Print the lines that run from the line with "refuses a frame" to the line with "Proof. split; vm_compute; reflexivity. Qed.", keeping both end lines, exactly as they appear in the entries below, and nothing else.
◇ ◇ ◇ ◇
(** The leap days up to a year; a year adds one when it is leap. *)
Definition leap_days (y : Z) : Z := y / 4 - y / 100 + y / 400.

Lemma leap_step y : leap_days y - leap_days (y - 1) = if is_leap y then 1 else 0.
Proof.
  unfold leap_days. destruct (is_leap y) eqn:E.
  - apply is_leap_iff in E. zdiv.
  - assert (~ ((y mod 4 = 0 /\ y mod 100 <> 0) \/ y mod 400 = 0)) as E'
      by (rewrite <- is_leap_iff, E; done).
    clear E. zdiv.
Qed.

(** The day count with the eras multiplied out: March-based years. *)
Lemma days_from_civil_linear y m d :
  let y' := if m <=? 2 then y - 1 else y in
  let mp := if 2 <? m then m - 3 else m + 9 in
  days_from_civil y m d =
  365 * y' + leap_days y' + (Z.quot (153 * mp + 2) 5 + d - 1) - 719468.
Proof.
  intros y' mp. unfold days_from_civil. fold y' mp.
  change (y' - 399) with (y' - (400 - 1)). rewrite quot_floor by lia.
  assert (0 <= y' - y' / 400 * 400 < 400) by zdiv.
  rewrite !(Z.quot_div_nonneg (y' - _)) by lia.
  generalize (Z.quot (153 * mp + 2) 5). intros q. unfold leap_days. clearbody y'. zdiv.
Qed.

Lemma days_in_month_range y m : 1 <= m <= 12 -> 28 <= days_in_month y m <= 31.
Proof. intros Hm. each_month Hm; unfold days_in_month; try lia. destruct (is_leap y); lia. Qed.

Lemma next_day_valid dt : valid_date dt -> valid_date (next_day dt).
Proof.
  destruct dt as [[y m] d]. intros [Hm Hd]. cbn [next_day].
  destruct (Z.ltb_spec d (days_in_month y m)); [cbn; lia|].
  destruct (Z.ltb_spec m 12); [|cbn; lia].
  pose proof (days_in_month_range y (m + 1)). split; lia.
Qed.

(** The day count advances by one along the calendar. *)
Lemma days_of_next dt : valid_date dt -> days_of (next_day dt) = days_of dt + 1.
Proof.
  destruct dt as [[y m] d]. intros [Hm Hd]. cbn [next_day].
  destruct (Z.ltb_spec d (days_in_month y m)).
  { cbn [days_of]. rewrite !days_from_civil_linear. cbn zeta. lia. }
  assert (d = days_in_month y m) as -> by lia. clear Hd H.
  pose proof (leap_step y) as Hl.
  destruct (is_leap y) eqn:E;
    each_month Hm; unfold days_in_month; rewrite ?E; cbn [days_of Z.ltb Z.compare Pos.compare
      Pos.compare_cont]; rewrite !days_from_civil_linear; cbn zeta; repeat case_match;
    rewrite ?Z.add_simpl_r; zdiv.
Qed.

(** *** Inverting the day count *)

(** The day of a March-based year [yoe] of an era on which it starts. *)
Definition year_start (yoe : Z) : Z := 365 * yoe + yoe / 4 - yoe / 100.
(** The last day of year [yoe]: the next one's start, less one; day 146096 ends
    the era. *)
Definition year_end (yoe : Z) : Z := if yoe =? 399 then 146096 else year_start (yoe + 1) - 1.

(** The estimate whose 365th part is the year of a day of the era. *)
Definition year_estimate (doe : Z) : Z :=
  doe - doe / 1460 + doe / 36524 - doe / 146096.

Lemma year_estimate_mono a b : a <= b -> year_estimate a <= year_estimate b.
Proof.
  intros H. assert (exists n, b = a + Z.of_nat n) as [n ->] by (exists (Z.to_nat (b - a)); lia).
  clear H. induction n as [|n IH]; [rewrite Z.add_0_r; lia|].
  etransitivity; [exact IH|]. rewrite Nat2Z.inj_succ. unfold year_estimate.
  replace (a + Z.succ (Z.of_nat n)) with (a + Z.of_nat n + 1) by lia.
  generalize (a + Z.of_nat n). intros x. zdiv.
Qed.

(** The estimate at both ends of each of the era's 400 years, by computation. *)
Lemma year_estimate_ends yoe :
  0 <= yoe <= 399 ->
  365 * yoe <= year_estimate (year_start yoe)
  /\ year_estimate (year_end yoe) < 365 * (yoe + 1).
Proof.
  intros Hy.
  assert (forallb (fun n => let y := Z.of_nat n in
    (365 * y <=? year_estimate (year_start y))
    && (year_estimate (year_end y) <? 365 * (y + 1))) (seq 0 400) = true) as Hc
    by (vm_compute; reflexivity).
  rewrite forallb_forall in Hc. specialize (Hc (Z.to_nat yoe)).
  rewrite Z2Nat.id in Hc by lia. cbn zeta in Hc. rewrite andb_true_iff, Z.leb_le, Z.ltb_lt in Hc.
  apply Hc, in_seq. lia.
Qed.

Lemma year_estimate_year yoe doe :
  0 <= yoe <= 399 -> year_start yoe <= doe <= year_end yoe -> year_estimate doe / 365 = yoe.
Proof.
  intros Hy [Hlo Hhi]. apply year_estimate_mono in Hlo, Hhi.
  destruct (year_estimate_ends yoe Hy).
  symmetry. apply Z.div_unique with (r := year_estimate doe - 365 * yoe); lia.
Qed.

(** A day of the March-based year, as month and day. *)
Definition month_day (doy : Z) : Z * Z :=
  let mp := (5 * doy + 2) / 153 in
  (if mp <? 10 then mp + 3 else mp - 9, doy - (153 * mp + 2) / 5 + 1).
◇ ◇ ◇ ◇
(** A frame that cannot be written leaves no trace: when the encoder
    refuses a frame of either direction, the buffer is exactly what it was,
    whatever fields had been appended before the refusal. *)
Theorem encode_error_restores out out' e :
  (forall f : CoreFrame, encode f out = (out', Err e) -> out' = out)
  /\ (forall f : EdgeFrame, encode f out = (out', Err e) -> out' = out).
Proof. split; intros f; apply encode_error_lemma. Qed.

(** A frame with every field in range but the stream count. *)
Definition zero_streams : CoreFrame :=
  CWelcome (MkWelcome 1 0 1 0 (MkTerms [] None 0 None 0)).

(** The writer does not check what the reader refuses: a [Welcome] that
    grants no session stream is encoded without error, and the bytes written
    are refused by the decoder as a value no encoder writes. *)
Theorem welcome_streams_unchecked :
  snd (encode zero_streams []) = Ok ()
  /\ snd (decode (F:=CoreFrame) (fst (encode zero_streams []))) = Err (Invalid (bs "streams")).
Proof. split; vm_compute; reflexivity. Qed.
◇ ◇ ◇ ◇
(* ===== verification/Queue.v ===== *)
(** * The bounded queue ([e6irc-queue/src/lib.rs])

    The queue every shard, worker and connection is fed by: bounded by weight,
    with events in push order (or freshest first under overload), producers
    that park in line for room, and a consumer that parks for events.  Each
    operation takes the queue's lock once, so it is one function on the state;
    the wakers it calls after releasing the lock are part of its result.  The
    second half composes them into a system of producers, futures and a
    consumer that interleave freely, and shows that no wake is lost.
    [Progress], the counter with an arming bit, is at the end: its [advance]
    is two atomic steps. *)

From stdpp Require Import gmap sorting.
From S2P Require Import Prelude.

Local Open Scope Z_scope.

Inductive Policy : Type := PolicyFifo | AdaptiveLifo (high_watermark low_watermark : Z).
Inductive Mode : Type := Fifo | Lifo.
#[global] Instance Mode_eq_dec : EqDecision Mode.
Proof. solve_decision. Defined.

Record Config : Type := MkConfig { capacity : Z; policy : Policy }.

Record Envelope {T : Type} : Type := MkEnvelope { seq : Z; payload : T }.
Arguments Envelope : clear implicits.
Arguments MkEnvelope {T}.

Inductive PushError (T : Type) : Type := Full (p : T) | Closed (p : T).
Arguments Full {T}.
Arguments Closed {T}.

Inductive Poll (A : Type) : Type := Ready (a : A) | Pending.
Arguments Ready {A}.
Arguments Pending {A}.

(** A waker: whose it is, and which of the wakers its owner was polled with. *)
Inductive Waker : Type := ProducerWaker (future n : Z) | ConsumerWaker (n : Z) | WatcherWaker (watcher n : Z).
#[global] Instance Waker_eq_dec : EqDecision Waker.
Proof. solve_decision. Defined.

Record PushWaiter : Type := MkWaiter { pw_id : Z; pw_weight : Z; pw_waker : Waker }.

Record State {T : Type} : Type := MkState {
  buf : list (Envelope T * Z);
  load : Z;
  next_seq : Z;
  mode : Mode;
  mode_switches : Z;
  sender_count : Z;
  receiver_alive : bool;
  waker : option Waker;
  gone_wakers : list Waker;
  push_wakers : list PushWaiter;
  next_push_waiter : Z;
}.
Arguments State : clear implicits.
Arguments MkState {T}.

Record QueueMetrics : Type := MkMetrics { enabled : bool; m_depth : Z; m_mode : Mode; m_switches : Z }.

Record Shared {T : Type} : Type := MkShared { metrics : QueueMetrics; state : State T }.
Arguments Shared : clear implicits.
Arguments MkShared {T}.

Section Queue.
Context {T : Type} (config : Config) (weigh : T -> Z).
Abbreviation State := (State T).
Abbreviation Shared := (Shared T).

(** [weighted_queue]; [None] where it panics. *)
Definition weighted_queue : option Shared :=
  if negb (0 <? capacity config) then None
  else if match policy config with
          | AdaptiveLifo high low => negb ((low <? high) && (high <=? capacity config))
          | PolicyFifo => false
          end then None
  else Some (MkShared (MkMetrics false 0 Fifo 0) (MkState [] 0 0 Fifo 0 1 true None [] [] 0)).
◇ ◇ ◇ ◇
The answer:
    refuses a frame of either direction, the buffer is exactly what it was,
    whatever fields had been appended before the refusal. *)
Theorem encode_error_restores out out' e :
  (forall f : CoreFrame, encode f out = (out', Err e) -> out' = out)
  /\ (forall f : EdgeFrame, encode f out = (out', Err e) -> out' = out).
Proof. split; intros f; apply encode_error_lemma. Qed.

(** A frame with every field in range but the stream count. *)
Definition zero_streams : CoreFrame :=
  CWelcome (MkWelcome 1 0 1 0 (MkTerms [] None 0 None 0)).

(** The writer does not check what the reader refuses: a [Welcome] that
    grants no session stream is encoded without error, and the bytes written
    are refused by the decoder as a value no encoder writes. *)
Theorem welcome_streams_unchecked :
  snd (encode zero_streams []) = Ok ()
  /\ snd (decode (F:=CoreFrame) (fst (encode zero_streams []))) = Err (Invalid (bs "streams")).
Proof. split; vm_compute; reflexivity. Qed.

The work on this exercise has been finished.